The Board's support staff comprises:
- A Director
- 11 principals
- Two administrative assistants.

The Board is may also periodically hire consultants when the need arises.

== Setting standards ==
Generally accepted accounting principles (GAAP) are intended to apply to general purposes financial statements that meet common information needs for a range of users, but there are limits to how much latitude GAAP can provide for diversity in practice. As a result, in 2005, the AcSB developed a strategy whereby separate accounting frameworks were adopted for publicly accountable enterprises, private enterprises and private sector not-for-profit organizations as "one size does not fit all."

=== International Financial Reporting Standards (IFRSs) ===
For issues related to publicly accountable enterprises, agenda topics come from the following sources:
- The AcSB adds a topic to its agenda when the IASB activates a project. Work proceeds in parallel with the IASB. The AcSB contributes to the development of IFRSs by participating in consultations and activities of the IASB, as well as providing research for the IASB on certain projects.
- The IFRS Discussion Group, a regular public forum to discuss issues that arise in Canada when applying IFRSs. The Group assists the AcSB in identifying and analyzing these issues so that the Board can raise them with the IASB and IFRS Interpretations Committee.

=== Standards for private enterprises, not-for-profit organizations and pension plans ===
Accounting standards for private enterprise (ASPE) issues come from many sources, including the following:
- The Private Enterprise Advisory Committee, which makes recommendations to the AcSB on potential changes to accounting standards for private enterprises. The AcSB staff also notifies the Committee of relevant developments in other jurisdictions.
- Committees, the AcSB or members of the public may raise issues, including issues regarding the application of ASPE.

At the AcSB's request, the Committee also reviews each new IFRS and standards developed by other Boards, including the U.S. FASB, and considers whether to recommend that some or all provisions of a standard be included in ASPE.

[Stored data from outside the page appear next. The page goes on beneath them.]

(* ===== verification/FileSys.v ===== *)
(** * The file system behind [os] and [io/ioutil]

    A tree of regular files, directories and symbolic links, keyed by the
    canonical component list of a path, with the operations of Go's [os] and
    [ioutil] packages that the bundler calls.  Symbolic links are followed the
    way the kernel follows them, at most [max_links] times. *)

From S2P Require Import Prelude GoStrings GoPath.

Inductive node :=
| NFile (content : string)
| NDir
| NLink (target : string).

#[export] Instance node_eq_dec : EqDecision node.
Proof. solve_decision. Defined.

Record fsys := mkFs {
  fs_nodes : gmap (list string) node;
  fs_cwd : list string;
}.

(** The kernel's limit on symbolic links followed in one lookup. *)
Definition max_links : nat := 40.

(** The root directory always exists. *)
Definition node_at (f : gmap (list string) node) (cp : list string) : option node :=
  match cp with [] => Some NDir | _ => f !! cp end.

(** Path walk: [cur] is canonical, [todo] the components left.  The result is the
    canonical path of the object, which need not exist if only its last component
    is missing. *)
Fixpoint walk (n : nat) (f : gmap (list string) node) : list string → list string → errno + list string :=
  fix go (cur todo : list string) {struct todo} : errno + list string :=
    match todo with
    | [] => inr cur
    | c :: rest =>
        if decide (c = "..") then go (removelast cur) rest
        else
          let p := cur ++ [c] in
          match f !! p with
          | Some NDir => go p rest
          | Some (NFile _) => if decide (rest = []) then inr p else inl ENOTDIR
          | None => if decide (rest = []) then inr p else inl ENOENT
          | Some (NLink t) =>
              match n with
              | O => inl ELOOP
              | S n' => walk n' f (if rooted t then [] else cur) (comps t ++ rest)
              end
          end
    end.

Definition start_dir (f : fsys) (p : string) : list string :=
  if rooted p then [] else fs_cwd f.

Definition resolve (f : fsys) (p : string) : errno + list string :=
  walk max_links (fs_nodes f) (start_dir f p) (comps p).

(** [os.Stat] *)
Definition Stat (f : fsys) (p : string) : result node :=
  match resolve f p with
  | inl e => Err (PathError "stat" p e)
  | inr cp =>
      match node_at (fs_nodes f) cp with
      | Some n => Ok n
      | None => Err (PathError "stat" p ENOENT)
      end
  end.

(** [os.IsNotExist] *)
Definition IsNotExist (e : error) : bool :=
  match e with PathError _ _ ENOENT => true | _ => false end.

(** [ioutil.ReadFile] *)
Definition ReadFile (f : fsys) (p : string) : result string :=
  match resolve f p with
  | inl e => Err (PathError "open" p e)
  | inr cp =>
      match node_at (fs_nodes f) cp with
      | Some (NFile b) => Ok b
      | Some _ => Err (PathError "read" p EISDIR)
      | None => Err (PathError "open" p ENOENT)
      end
  end.

Definition set_node (f : fsys) (cp : list string) (n : node) : fsys :=
  mkFs (<[cp := n]> (fs_nodes f)) (fs_cwd f).

(** [ioutil.WriteFile]; also [os.OpenFile(O_CREATE|O_TRUNC)] followed by a copy. *)
Definition WriteFile (f : fsys) (p b : string) : option error * fsys :=
  match resolve f p with
  | inl e => (Some (PathError "open" p e), f)
  | inr cp =>
      match node_at (fs_nodes f) cp with
      | Some NDir => (Some (PathError "open" p EISDIR), f)
      | Some (NLink _) => (Some (PathError "open" p ELOOP), f)
      | _ => (None, set_node f cp (NFile b))
      end
  end.

(** [os.MkdirAll] on the components of a cleaned path. *)
Fixpoint mkdir_go (f : fsys) (p : string) (cur todo : list string) : option error * fsys :=
  match todo with
  | [] => (None, f)
  | c :: rest =>
      if decide (c = "..") then mkdir_go f p (removelast cur) rest
      else
        match fs_nodes f !! (cur ++ [c]) with
        | None => mkdir_go (set_node f (cur ++ [c]) NDir) p (cur ++ [c]) rest
        | Some NDir => mkdir_go f p (cur ++ [c]) rest
        | Some (NFile _) => (Some (PathError "mkdir" p ENOTDIR), f)
        | Some (NLink _) =>
            match walk max_links (fs_nodes f) cur [c] with
            | inr q => if decide (node_at (fs_nodes f) q = Some NDir) then mkdir_go f p q rest
                       else (Some (PathError "mkdir" p EEXIST), f)
            | inl e => (Some (PathError "mkdir" p e), f)
            end
        end
  end.
Definition MkdirAll (f : fsys) (p : string) : option error * fsys :=
  mkdir_go f p (start_dir f p) (comps p).

(** [os.Symlink(target, p)] *)
Definition Symlink (f : fsys) (target p : string) : option error * fsys :=
  match List.last (comps p) "", removelast (comps p) with
  | "", _ => (Some (PathError "symlink" p EEXIST), f)
  | c, dir =>
      match walk max_links (fs_nodes f) (start_dir f p) dir with
      | inl e => (Some (PathError "symlink" p e), f)
      | inr d =>
          match node_at (fs_nodes f) d, fs_nodes f !! (d ++ [c]) with
          | Some NDir, None => (None, set_node f (d ++ [c]) (NLink target))
          | Some NDir, Some _ => (Some (PathError "symlink" p EEXIST), f)
          | Some _, _ => (Some (PathError "symlink" p ENOTDIR), f)
          | None, _ => (Some (PathError "symlink" p ENOENT), f)
          end
      end
  end.

(** [os.RemoveAll]: the object itself (a link is not followed) and all below it. *)
Definition RemoveAll (f : fsys) (p : string) : option error * fsys :=
  if decide (p = "") then (None, f) else
  match List.last (comps p) "", removelast (comps p) with
  | "", _ => (Some (PathError "remove" p EIO), f)
  | c, dir =>
      match walk max_links (fs_nodes f) (start_dir f p) dir with
      | inl ENOENT => (None, f)
      | inl e => (Some (PathError "remove" p e), f)
      | inr d => (None, mkFs (filter (λ kv, ¬ (d ++ [c]) `prefix_of` kv.1) (fs_nodes f)) (fs_cwd f))
      end
  end.

(** ** Lemmas *)
#[global] Arguments walk : simpl never.

Section walk.
Implicit Types (f : gmap (list string) node) (cur todo cp : list string).

(** Unfolding one component of a walk. *)
Lemma walk_cons n f cur c rest :
  walk n f cur (c :: rest) =
    if decide (c = "..") then walk n f (removelast cur) rest
    else match f !! (cur ++ [c]) with
         | Some NDir => walk n f (cur ++ [c]) rest
         | Some (NFile _) => if decide (rest = []) then inr (cur ++ [c]) else inl ENOTDIR
         | None => if decide (rest = []) then inr (cur ++ [c]) else inl ENOENT
         | Some (NLink t) =>
             match n with
             | O => inl ELOOP
             | S n' => walk n' f (if rooted t then [] else cur) (comps t ++ rest)
             end
         end.
Proof. by destruct n. Qed.

Lemma walk_nil n f cur : walk n f cur [] = inr cur.
Proof. by destruct n. Qed.

(** Storing a regular file where there was none, or another regular file,
    changes no successful lookup. *)
Lemma walk_set_file n f cur todo cp q b :
  walk n f cur todo = inr q →
  (∀ x, f !! cp = Some x → ∃ b', x = NFile b') →
  walk n (<[cp := NFile b]> f) cur todo = inr q.
Proof.
  intros Hw Hcp. revert cur todo Hw. induction n as [n IHn] using lt_wf_ind.
  intros cur todo. revert cur. induction todo as [|c rest IH]; intros cur.
  { by rewrite !walk_nil. }
  rewrite !walk_cons. case_decide; [by apply IH|].
  destruct (decide (cp = cur ++ [c])) as [->|Hne].
  - rewrite lookup_insert_eq. destruct (f !! (cur ++ [c])) as [x|] eqn:E.
    + destruct (Hcp x) as [b' ->]; [done|]. by case_decide.
    + by case_decide.
  - rewrite lookup_insert_ne //. destruct (f !! (cur ++ [c])) as [[]|]; try done; [by apply IH|].
    destruct n as [|n']; [done|]. apply IHn. lia.
Qed.

(** Nodes on a walk whose way is free of links. *)
Definition link_free f (pre todo : list string) : Prop :=
  ∀ k c t, todo !! k = Some c → f !! (pre ++ take (S k) todo) = Some (NLink t) → False.

Lemma walk_link_free n f cur todo q :
  no_dotdot todo → link_free f cur todo → walk n f cur todo = inr q → q = cur ++ todo.
Proof.
  revert cur. induction todo as [|c rest IH]; intros cur Hdd Hlf.
  { rewrite walk_nil app_nil_r. by intros [= ->]. }
  apply not_elem_of_cons in Hdd as [Hc Hdd]. rewrite walk_cons decide_False //.
  pose proof (Hlf 0 c) as H0. simpl in H0. rewrite take_0 in H0.
  assert (link_free f (cur ++ [c]) rest) as Hlf'.
  { intros k d t Hk. rewrite -app_assoc. apply (Hlf (S k) d). done. }
  destruct (f !! (cur ++ [c])) as [[b| |t]|] eqn:E.
  - case_decide; [subst; by intros [= <-]|done].
  - intros H. apply IH in H as ->; try done. by rewrite -app_assoc.
  - by destruct (H0 t eq_refl eq_refl).
  - case_decide; [subst; by intros [= <-]|done].
Qed.
End walk.

Lemma resolve_set_file f p q cp b :
  resolve f p = inr q →
  (∀ x, fs_nodes f !! cp = Some x → ∃ b', x = NFile b') →
  resolve (set_node f cp (NFile b)) p = inr q.
Proof. apply walk_set_file. Qed.

(** A successful write is read back. *)
Lemma WriteFile_ReadFile f p b f' : WriteFile f p b = (None, f') → ReadFile f' p = Ok b.
Proof.
  rewrite /WriteFile /ReadFile. destruct (resolve f p) as [|cp] eqn:Hr; [done|].
  destruct (node_at (fs_nodes f) cp) as [[b'| |t]|] eqn:Hn; try done; intros [= <-];
    (destruct cp as [|c cp]; [by simplify_eq/=|]); simpl in Hn;
    rewrite (resolve_set_file _ _ _ _ _ Hr); simpl;
    try (by rewrite lookup_insert_eq); intros x Hx; rewrite Hn in Hx; naive_solver.
Qed.

(** A write leaves every other file as it was. *)
Lemma WriteFile_frame f p b f' q c :
  WriteFile f p b = (None, f') → ReadFile f q = Ok c → resolve f q ≠ resolve f p →
  ReadFile f' q = Ok c.
Proof.
  rewrite /WriteFile /ReadFile. destruct (resolve f p) as [|cp] eqn:Hr; [done|].
  intros Hw Hq Hne. destruct (resolve f q) as [|cq] eqn:Hrq; [done|].
  assert (∃ n, f' = set_node f cp (NFile b) ∧ node_at (fs_nodes f) cp = n ∧
               cp ≠ [] ∧ (∀ x, fs_nodes f !! cp = Some x → ∃ b', x = NFile b'))
    as (n & -> & Hn & Hcp & Hx).
  { destruct (node_at (fs_nodes f) cp) as [[b'| |t]|] eqn:Hn; try done; injection Hw as <-;
      (destruct cp as [|x cp]; [done|]); simpl in Hn; eexists; (split; [done|]); rewrite Hn; naive_solver. }
  rewrite (resolve_set_file _ _ _ _ _ Hrq Hx).
  destruct cq as [|y cq]; [done|]. simpl. rewrite lookup_insert_ne //. congruence.
Qed.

Not-for-profit organization issues also come from many sources, including:
- proposed changes to accounting standards for private enterprises that also apply to not-for-profit organizations;
- the AcSB/PSAB Joint Not-for-Profit Task Force and its members;
- AcSB members; and
- members of the public.

For matters related to pension plans, AcSB members or members of the public may raise these.

== Relationship with CPA Canada ==
CPA Canada is the national organization representing the Chartered Professional Accountant (CPA) profession in Canada. CPA Canada provides funding, staff and other resources to support an independent standard-setting process.

CPA Canada and the boards and oversight councils function at arm's length from one another. As a result, the boards and oversight councils as well as their staff carry out their standard-setting operations in an independent manner.

==Accounting Standards Oversight Council (AcSOC)==
The Accounting Standards Oversight Council (AcSOC) is an independent, volunteer body established by the Canadian Institute of Chartered Accountants (CICA) (Note: The CICA and CMA Canada joined together on January 1, 2013, to create CPA Canada as the national organization to support unification of the Canadian accounting profession under the CPA banner) in 2000 to serve the public interest by overseeing and providing input into the activities of the Accounting Standards Board (AcSB). In 2003, AcSOC started overseeing and providing input into the activities of the Public Sector Accounting Board (PSAB). It oversees the activities of the AcSB and the Public Sector Accounting Board. The Council ensures the Boards follow its rigorous due process. AcSOC also appoints Board members and provides input on strategy and priorities. AcSOC also assesses and reports to the public on the performance of the Boards.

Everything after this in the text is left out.